The best thing about moving to Georgia is I had access to the best hospital in the South that specializes in cases of my nature. I scheduled my appointment in the big city of Atlanta at Northside Hospital where I spent thirty long days prior to the boys' birth going through progressive monitoring. Eric made the comment not long ago how " I had it made laid up eating and watching tv." I looked at him like he had lost his mind. It was awful. I was not sick. I was lying in bed without my nine-month -old baby. I was sad and yes, Eric came and visited me every day mostly and brought me whatever I wanted but I never asked for anything.
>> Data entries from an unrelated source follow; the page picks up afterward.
Lemma geometry_is_Some sf : is_Some (geometry sf) <-> is_Some (canvasRef sf).
Proof. unfold geometry. rewrite fmap_is_Some. reflexivity. Qed.

Lemma getCoordinates_geometry sf sf' e :
  geometry sf = geometry sf' -> getCoordinates sf e = getCoordinates sf' e.
Proof.
  unfold geometry, getCoordinates.
  destruct (canvasRef sf) as [c|], (canvasRef sf') as [c'|]; cbn; intros H;
    simplify_eq; try reflexivity.
  match goal with
  | H1 : width _ = width _, H2 : height _ = height _, H3 : boundingClientRect _ = _ |- _ =>
      rewrite H1, H2, H3
  end. reflexivity.
Qed.

Lemma paintSample_geometry ts dark st start c sf :
  geometry (paintSample ts dark st start c sf) = geometry sf /\
  hasContext (paintSample ts dark st start c sf) = hasContext sf.
Proof.
  unfold paintSample, previewPath, previewSwitch, freehandSwitch.
  repeat match goal with
         | |- context [match ?x with _ => _ end] => destruct x
         end;
    unfold_ops; autorewrite with surface; split; reflexivity.
Qed.

(** ** Strokes *)

Lemma startDrawing_surface e s :
  geometry (surface (startDrawing e s)) = geometry (surface s) /\
  hasContext (surface (startDrawing e s)) = hasContext (surface s).
Proof.
  unfold startDrawing.
  repeat match goal with
         | |- context [match ?x with _ => _ end] => destruct x
         end;
    cbn; unfold_ops; autorewrite with surface; split; reflexivity.
Qed.

Lemma startDrawing_isDrawing e s :
  tool (tools s) <> text -> isDrawing (stroke (startDrawing e s)) = true.
Proof.
  intros Ht. unfold startDrawing.
  destruct (decide (tool (tools s) = text)); [contradiction|].
  repeat match goal with
         | |- context [match ?x with _ => _ end] => destruct x
         end; reflexivity.
Qed.

Lemma draw_surface e s :
  geometry (surface (draw e s)) = geometry (surface s) /\
  hasContext (surface (draw e s)) = hasContext (surface s).
Proof.
  unfold draw.
  repeat match goal with
         | |- context [match ?x with _ => _ end] => destruct x
         end;
    try (split; reflexivity).
  cbn. apply paintSample_geometry.
Qed.

Lemma sample_frame m s :
  tools (sample m s) = tools s /\ stack (sample m s) = stack s /\
  store (sample m s) = store s /\ host (sample m s) = host s /\
  isDrawing (stroke (sample m s)) = isDrawing (stroke s) /\
  startPos (stroke (sample m s)) = startPos (stroke s) /\
  snapshot (stroke (sample m s)) = snapshot (stroke s) /\
  isShiftPressed (stroke (sample m s)) = m.1 /\
  geometry (surface (sample m s)) = geometry (surface s) /\
  hasContext (surface (sample m s)) = hasContext (surface s).
Proof.
  unfold sample.
  destruct (draw_frame m.2 (s |> setStroke (stroke s |> setIsShiftPressed m.1)))
    as (-> & -> & -> & -> & ->).
  destruct (draw_surface m.2 (s |> setStroke (stroke s |> setIsShiftPressed m.1)))
    as (-> & ->).
  repeat split; reflexivity.
Qed.
Lemma numbered_rows_total (raw : list cell) (scores : list Z) :
  Forall (fun z => (0 <= z)%Z) scores ->
  (0 <= total_points (map snd (numbered_rows raw scores)) <= total_points scores)%Z
  /\ (length raw = length scores -> Forall (fun c => is_number c = true) raw ->
      total_points (map snd (numbered_rows raw scores)) = total_points scores).
Proof.
  unfold total_points. intros Hpos. revert raw.
  induction Hpos as [| z scores Hz Hpos IH]; intros raw.
  - destruct raw as [| [s | x |] raw]; cbn; (split; [lia | done]).
  - assert (Htot : (0 <= foldr Z.add 0 scores)%Z).
    { clear IH. induction Hpos; cbn; lia. }
    destruct raw as [| [s | x |] raw]; cbn.
    + split; [lia | done].
    + destruct (IH raw) as [Hle Heq]. split; [lia |].
      intros _ [Hn _]%Forall_cons. done.
    + destruct (IH raw) as [Hle Heq]. split; [lia |].
      intros [= Hlen] [_ Hall]%Forall_cons. rewrite Heq by done. done.
    + destruct (IH raw) as [Hle Heq]. split; [lia |].
      intros _ [Hn _]%Forall_cons. done.
Qed.

Lemma all_keyed (raw : list cell) (f g : cell -> bool) :
  (forall c, c <> NaN -> g c = false -> f c = true) ->
  Forall (fun c => c <> NaN) raw -> existsb g raw = false ->
  Forall (fun c => f c = true) raw.
Proof.
  intros Hfg Hall Hno. apply existsb_false_Forall in Hno.
  rewrite Forall_forall in *. intros c Hc. apply Hfg; [by apply Hall | by apply Hno].
Qed.

(** X11.  Grouping loses no point: the values plotted by the chart add up
    to the scores of the rows that have a key.  Whenever line 198 gives a
    table (it does unless the raw [Data] column was kept and holds both a
    text and a number) and the scores are not negative, the plotted total
    is at most "Punti totali", and it is "Punti totali" when every row has a
    key (no [NaT] among the parsed dates, no missing cell in a [Data]
    column kept as it is). *)
Theorem daily_values_total (pc : parsed_column) (scores : list Z) :
  Forall (fun z => (0 <= z)%Z) scores ->
  (daily pc scores = None
   <-> exists raw, pc = Opaque_text raw
                   /\ existsb is_text raw = true /\ existsb is_number raw = true)
  /\ forall t,
       daily pc scores = Some t ->
       (0 <= total_points (trend_values t) <= total_points scores)%Z
       /\ (match pc with
           | Dates ds => length ds = length scores /\ Forall (fun s => s <> NaT) ds
           | Opaque_text raw =>
             length raw = length scores /\ Forall (fun c => c <> NaN) raw
           end ->
           total_points (trend_values t) = total_points scores).
Proof.
  intros Hpos. destruct pc as [ds | raw]; cbn [daily].
  - split; [split; [done | by intros (raw & ? & _)] |].
    intros t [= <-]. cbn [trend_values]. rewrite groupby_sum_total.
    destruct (dated_rows_total ds scores Hpos) as [Hle Heq].
    split; [done |]. intros [? ?]. by apply Heq.
  - destruct (existsb is_number raw) eqn:Hn; cbn [negb].
    + destruct (existsb is_text raw) eqn:Ht; cbn [negb].
      * split; [| done]. split; [| done]. intros _. by exists raw.
      * split; [split; [done |]; intros (raw' & [= <-] & Ht' & _); congruence |].
        intros t [= <-]. cbn [trend_values]. rewrite groupby_sum_total.
        destruct (numbered_rows_total raw scores Hpos) as [Hle Heq].
        split; [done |]. intros [Hlen Hall]. apply Heq; [done |].
        apply (all_keyed raw is_number is_text); [| done | done].
        by intros [s | x |].
    + split; [split; [done |]; intros (raw' & [= <-] & _ & Hn'); congruence |].
      intros t [= <-]. cbn [trend_values]. rewrite groupby_sum_total.
      destruct (texted_rows_total raw scores Hpos) as [Hle Heq].
      split; [done |]. intros [Hlen Hall]. apply Heq; [done |].
      apply (all_keyed raw is_text is_number); [| done | done].
      by intros [s | x |].
Qed.

Lemma daily_values_total_witness :
  (daily (Dates [Day (mkDate 2026 11 3); NaT; Day (mkDate 2026 11 3)]) [10; 5; 5]%Z = None
   <-> exists raw,
         Dates [Day (mkDate 2026 11 3); NaT; Day (mkDate 2026 11 3)] = Opaque_text raw
         /\ existsb is_text raw = true /\ existsb is_number raw = true)
  /\ forall t,
       daily (Dates [Day (mkDate 2026 11 3); NaT; Day (mkDate 2026 11 3)]) [10; 5; 5]%Z
         = Some t ->
       (0 <= total_points (trend_values t) <= total_points [10; 5; 5]%Z)%Z
       /\ (length [Day (mkDate 2026 11 3); NaT; Day (mkDate 2026 11 3)]
             = length [10; 5; 5]%Z
           /\ Forall (fun s => s <> NaT)
                     [Day (mkDate 2026 11 3); NaT; Day (mkDate 2026 11 3)] ->
           total_points (trend_values t) = total_points [10; 5; 5]%Z).
Proof.
  apply (daily_values_total (Dates [Day (mkDate 2026 11 3); NaT; Day (mkDate 2026 11 3)])
           [10; 5; 5]%Z).
  repeat constructor; lia.
Defined.

(** The plotted total of that table, and of a table keyed by text. *)
Example daily_values_examples :
  (trend_values <$> daily (Dates [Day (mkDate 2026 11 3); NaT; Day (mkDate 2026 11 3)])
                          [10; 5; 5]%Z) = Some [15%Z]
  /\ (trend_values <$> daily (Opaque_text [Str u8"boh"; Str u8"2026-11-03"]) [10; 5]%Z)
     = Some [5%Z; 10%Z]
  /\ (trend_values <$> daily (Opaque_text [Num five; Num five]) [10; 5]%Z) = Some [15%Z]
  /\ daily (Opaque_text [Num five; Str u8"boh"]) [10; 5]%Z = None.
Proof. vm_compute. repeat split; reflexivity. Qed.
(** C3: when the analysis fails, [handleAnalyze] ends with the workflow
    state [IDLE], the formatted message stored, and the blueprint and the
    current card as they were (no blueprint is stored, so none is there
    if none was); when the rendering of a card fails,
    [handleGenerateCard] ends with the workflow state [BLUEPRINT_READY],
    the formatted message stored, the blueprint retained and the current
    card as it was.  In both cases no exception escapes the handler and
    the control that starts the same request again is enabled. *)
Theorem generation_failure_recovers
    {W : Type} (setTimeout : Z -> W -> W)
    (generateContent : GenRequest -> W -> Result (option string) * W)
    (parseBlueprint : string -> option DesignBlueprint)
    (st : AppState) (w : W) :
  (forall e w' tr,
     String.eqb (trim (inputText st)) "" = false ->
     analyzeDocument setTimeout generateContent parseBlueprint
       (inputText st) (selectedStyle st) w = (Rejected e, w', tr) ->
     exists msg,
       let r := handleAnalyze setTimeout generateContent parseBlueprint st w in
       formatErrorMessage e = Some msg
       /\ workflow (final r) = IDLE
       /\ error (final r) = Some msg
       /\ blueprint (final r) = blueprint st
       /\ (blueprint st = None -> blueprint (final r) = None)
       /\ currentCard (final r) = currentCard st
       /\ uncaught r = None
       /\ enabled (final r) AnalyzeButton = true)
  /\
  (forall b i e w' tr,
     blueprint st = Some b ->
     generateCardHTML setTimeout generateContent b i w = (Rejected e, w', tr) ->
     exists msg,
       let r := handleGenerateCard setTimeout generateContent st i w in
       formatErrorMessage e = Some msg
       /\ workflow (final r) = BLUEPRINT_READY
       /\ error (final r) = Some msg
       /\ blueprint (final r) = Some b
       /\ currentCard (final r) = currentCard st
       /\ uncaught r = None
       /\ (forall k, (k < List.length (cardOutlines b))%nat ->
                     enabled (final r) (OutlineButton k) = true)).
Proof.
  split.
  - intros e w' tr Hne Hrej.
    destruct (analyzeDocument_rejection _ _ _ _ _ _ _ _ _ Hrej) as [msg Hmsg].
    exists msg. unfold handleAnalyze. rewrite Hne, Hrej.
    unfold recover. rewrite Hmsg. simpl.
    repeat split; auto. unfold enabled, showsForm. simpl. now rewrite Hne.
  - intros b i e w' tr Hb Hrej.
    destruct (generateCardHTML_rejection _ _ _ _ _ _ _ _ Hrej) as [msg Hmsg].
    exists msg. unfold handleGenerateCard. rewrite Hb, Hrej.
    unfold recover. rewrite Hmsg. simpl.
    repeat split; auto.
    intros k Hk. unfold enabled, showsForm. simpl.
    rewrite Hb. apply Nat.ltb_lt in Hk. now rewrite Hk.
Qed.

Lemma generation_failure_recovers_witness :
  (exists msg,
     let r := handleAnalyze Demo.noTimer
                (Demo.scripted [] (Rejected (TypeError "fetch failed")))
                Demo.noParse (setInputText "some text" initialState) 0%nat in
     formatErrorMessage (TypeError "fetch failed") = Some msg
     /\ workflow (final r) = IDLE
     /\ error (final r) = Some msg
     /\ blueprint (final r) = None
     /\ (@None DesignBlueprint = None -> blueprint (final r) = None)
     /\ currentCard (final r) = None
     /\ uncaught r = None
     /\ enabled (final r) AnalyzeButton = true)
  /\
  (exists msg,
     let r := handleGenerateCard Demo.noTimer
                (Demo.scripted [] (Rejected Demo.quotaError))
                Demo.shown 1 0%nat in
     formatErrorMessage Demo.quotaError = Some msg
     /\ workflow (final r) = BLUEPRINT_READY
     /\ error (final r) = Some msg
     /\ blueprint (final r) = Some Demo.twoCards
     /\ currentCard (final r) = currentCard Demo.shown
     /\ uncaught r = None
     /\ (forall k, (k < List.length (cardOutlines Demo.twoCards))%nat ->
                   enabled (final r) (OutlineButton k) = true)).
Proof.
  split.
  - apply (proj1 (generation_failure_recovers Demo.noTimer
                    (Demo.scripted [] (Rejected (TypeError "fetch failed")))
                    Demo.noParse (setInputText "some text" initialState)
                    0%nat)
             (TypeError "fetch failed") 1%nat
             (snd (analyzeDocument Demo.noTimer
                     (Demo.scripted [] (Rejected (TypeError "fetch failed")))
                     Demo.noParse "some text" "Auto" 0%nat))).
    + reflexivity.
    + reflexivity.
  - apply (proj2 (generation_failure_recovers Demo.noTimer
                    (Demo.scripted [] (Rejected Demo.quotaError))
                    Demo.noParse Demo.shown 0%nat)
             Demo.twoCards 1%Z Demo.quotaError 4%nat
             (snd (generateCardHTML Demo.noTimer
                     (Demo.scripted [] (Rejected Demo.quotaError))
                     Demo.twoCards 1 0%nat))).
    + reflexivity.
    + reflexivity.
Defined.

(** C5, as stated, fails: the handlers do not look at the workflow
    state.  Invoked while a card is being generated, [handleGenerateCard]
    calls the renderer and sends a request; invoked while an analysis is
    running, [handleAnalyze] sends an analysis request. *)
Lemma busy_handlers_send_requests :
  workflow Demo.rendering = GENERATING_CARD
  /\ events (handleGenerateCard Demo.noTimer
               (Demo.scripted [] (Resolved (Some "<p>1</p>")))
               Demo.rendering 0 0%nat)
     = [Attempt;
        Inner (renderRequest Demo.twoCards 0 (Demo.outline "Cover"))]
  /\ workflow Demo.analysing = ANALYZING
  /\ exists request,
       events (handleAnalyze Demo.noTimer
                 (Demo.scripted [] (Resolved (Some "{}"))) Demo.noParse
                 Demo.analysing 0%nat)
       = [Attempt; Inner request].
Proof.
  split; [reflexivity|]. split; [reflexivity|]. split; [reflexivity|].
  eexists. reflexivity.
Qed.

(** C5, amended: the guard is in the view.  While the workflow state is
    [GENERATING_CARD] the only enabled control among those wired to the
    handlers is the reset button; while it is [ANALYZING] the analyse
    button and the outline buttons cannot be clicked; and in
    [GENERATING_CARD], or in [ANALYZING] with no blueprint stored,
    clicking an enabled control attempts nothing, sends nothing and
    leaves the world as it was.  The handlers themselves send the same
    requests whatever the workflow state is. *)
Theorem busy_view_starts_no_request
    {W : Type} (setTimeout : Z -> W -> W)
    (generateContent : GenRequest -> W -> Result (option string) * W)
    (parseBlueprint : string -> option DesignBlueprint)
    (st : AppState) (w : W) :
  (workflow st = GENERATING_CARD ->
   forall c, enabled st c = true -> c = ResetButton)
  /\
  (workflow st = ANALYZING ->
   enabled st AnalyzeButton = false
   /\ forall idx, enabled st (OutlineButton idx) = false)
  /\
  (workflow st = GENERATING_CARD
   \/ (workflow st = ANALYZING /\ blueprint st = None) ->
   forall c, enabled st c = true ->
     events (click setTimeout generateContent parseBlueprint c st w) = []
     /\ world (click setTimeout generateContent parseBlueprint c st w) = w)
  /\
  (forall v i,
     events (handleGenerateCard setTimeout generateContent
               (setWorkflow v st) i w)
     = events (handleGenerateCard setTimeout generateContent st i w))
  /\
  (forall v,
     events (handleAnalyze setTimeout generateContent parseBlueprint
               (setWorkflow v st) w)
     = events (handleAnalyze setTimeout generateContent parseBlueprint st w)).
Proof.
  assert (Hgen : workflow st = GENERATING_CARD ->
                 forall c, enabled st c = true -> c = ResetButton).
  { intros Hw c. unfold enabled, showsForm, showsPanel. rewrite Hw.
    destruct c; simpl; rewrite ?andb_false_r; try discriminate.
    reflexivity. }
  split; [exact Hgen|]. split; [|split; [|split]].
  - intros Hw. unfold enabled, showsForm. rewrite Hw. simpl. auto.
  - intros [Hw | [Hw Hb]] c Hc.
    + rewrite (Hgen Hw c Hc). split; reflexivity.
    + unfold enabled, showsForm, showsPanel in Hc. rewrite Hw, Hb in Hc.
      destruct c; simpl in Hc; try discriminate.
      * destruct (currentCard st); discriminate.
      * unfold click, handleNext. rewrite Hb. split; reflexivity.
      * split; reflexivity.
  - intros v i. unfold handleGenerateCard. simpl.
    destruct (blueprint st) as [b|]; [|reflexivity].
    destruct (generateCardHTML setTimeout generateContent b i w)
      as [[[html|err] w'] tr].
    + destruct (at_index (cardOutlines b) i);
        [reflexivity | now rewrite !recover_events].
    + now rewrite !recover_events.
  - intros v. now rewrite !handleAnalyze_events.
Qed.

Lemma busy_view_starts_no_request_witness :
  (forall c, enabled Demo.rendering c = true -> c = ResetButton)
  /\ (enabled Demo.analysing AnalyzeButton = false
      /\ forall idx, enabled Demo.analysing (OutlineButton idx) = false)
  /\ (events (click Demo.noTimer
                (Demo.scripted [] (Resolved (Some "<p>1</p>"))) Demo.noParse
                ResetButton Demo.rendering 0%nat) = []
      /\ world (click Demo.noTimer
                  (Demo.scripted [] (Resolved (Some "<p>1</p>"))) Demo.noParse
                  ResetButton Demo.rendering 0%nat) = 0%nat).
Proof.
  pose proof (busy_view_starts_no_request Demo.noTimer
                (Demo.scripted [] (Resolved (Some "<p>1</p>"))) Demo.noParse
                Demo.rendering 0%nat) as (Hgen & _ & Hbusy & _).
  pose proof (busy_view_starts_no_request Demo.noTimer
                (Demo.scripted [] (Resolved (Some "<p>1</p>"))) Demo.noParse
                Demo.analysing 0%nat) as (_ & Han & _).
  split; [|split].
  - apply Hgen. reflexivity.
  - apply Han. reflexivity.
  - apply Hbusy.
    + left. reflexivity.
    + reflexivity.
Defined.

(* ===================================================================== *)
(** * Properties of the export pipeline                                    *)
(* ===================================================================== *)

(** C8: the filter answers [false] exactly for a [LINK] element that has
    a style sheet whose rule list throws when read, and [true] for every
    other node; in particular for every node that is not a [LINK]
    element. *)
Theorem filter_rejects_exactly_unreadable_links (node : Node) :
  (filter node = false <->
   tagName node = Some "LINK"
   /\ exists sh e, sheet node = Some sh /\ cssRules sh = Throws e)
  /\ (tagName node <> Some "LINK" -> filter node = true).
Proof.
  unfold filter. split; [split|].
  - destruct (tagName node) as [tag|]; [|discriminate].
    destruct (String.eqb tag "LINK") eqn:Etag; [|discriminate].
    apply String.eqb_eq in Etag. subst tag.
    destruct (sheet node) as [sh|]; [|discriminate].
    destruct (cssRules sh) as [rules|e] eqn:Erules; [discriminate|].
    intros _. split; [reflexivity|]. eauto.
  - intros (-> & sh & e & -> & ->). reflexivity.
  - destruct (tagName node) as [tag|]; [|reflexivity].
    destruct (String.eqb tag "LINK") eqn:Etag; [|reflexivity].
    apply String.eqb_eq in Etag. subst tag. congruence.
Qed.

Lemma filter_rejects_exactly_unreadable_links_witness :
  filter {| tagName := Some "LINK";
            sheet := Some {| cssRules :=
                               Throws (nativeError "SecurityError"
                                         "Cannot access rules") |} |}
  = false
  /\ filter {| tagName := Some "DIV"; sheet := None |} = true.
Proof.
  split.
  - apply (proj1 (filter_rejects_exactly_unreadable_links
                    {| tagName := Some "LINK";
                       sheet := Some {| cssRules :=
                                          Throws (nativeError "SecurityError"
                                                    "Cannot access rules") |}
                    |})).
    split; [reflexivity|]. eexists. eexists. split; reflexivity.
  - apply (proj2 (filter_rejects_exactly_unreadable_links
                    {| tagName := Some "DIV"; sheet := None |})).
    discriminate.
Defined.

Lemma sanitize_length (t : string) :
  String.length (sanitize t) = String.length t.
Proof. induction t as [|c t IH]; simpl; auto. Qed.

Lemma sanitize_get (t : string) (i : nat) :
  String.get i (sanitize t) =
  option_map (fun c => if unsafeChar c then "_"%char else c) (String.get i t).
Proof.
  revert i; induction t as [|c t IH]; intros [|i]; simpl; auto.
Qed.

Lemma sanitize_safe (t : string) (c : ascii) :
  In c (list_ascii_of_string (sanitize t)) -> unsafeChar c = false.
Proof.
  induction t as [|d t IH]; simpl; [contradiction|].
  intros [<- | H]; [|auto].
  destruct (unsafeChar d) eqn:E; [reflexivity | exact E].
Qed.

(** C9, as stated, fails: the name of the downloaded file is not the
    sanitised title followed by [.png]; a fixed prefix comes first. *)
Lemma download_name_has_prefix :
  downloadAsImage Demo.png (Some (Some Demo.page)) Demo.shown
  = (Demo.shown,
     [Download "知识卡-Q&A_ what_why_.png" "data:image/png;base64,iVBORw0KGgo="],
     None)
  /\ sanitize "Q&A: what/why?" = "Q&A_ what_why_"
  /\ "知识卡-Q&A_ what_why_.png"
     <> (sanitize "Q&A: what/why?" ++ ".png")%string.
Proof.
  split; [reflexivity|]. split; [reflexivity|]. discriminate.
Qed.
He would play a game of cards with me as I spelled vodka on his breath. I became so sad and tried my best not to let it show. Eric had so much on his plate as well. And secretly, I think I was a little jealous of him and his ability to still drink vodka and be the guy I had always known. Because I was not the same woman...I had so many physical and mental changes happen at lightning speed. I look back and I know he was doing the best he could then. I wanted him to truly talk to me, but he never knew what to say. I had to be strong. I had to be strong for my babies and as I glanced out my window that looked over 'the king and queen building of Atlanta' I experienced my first dark thought ever in my life. I prayed hard to God. I wanted to keep a journal like I had always done but day after day I had nothing to say. I thought I would become creative and that was not the case. Hearing Everett and Cooper's heartbeats is what kept me looking forward as I counted down the days. I would always pray, "God, please give me the strength to be the best mama to my babies and keep them healthy."
Who knew that four years later I would beg God to keep them safe and to bring them home to me. Because Eric took them away from me one day in April and I have not been the same since. Yes- there has been forgiveness...obviously. But certain types of pain can change a person and it eloquently indoctrinated me.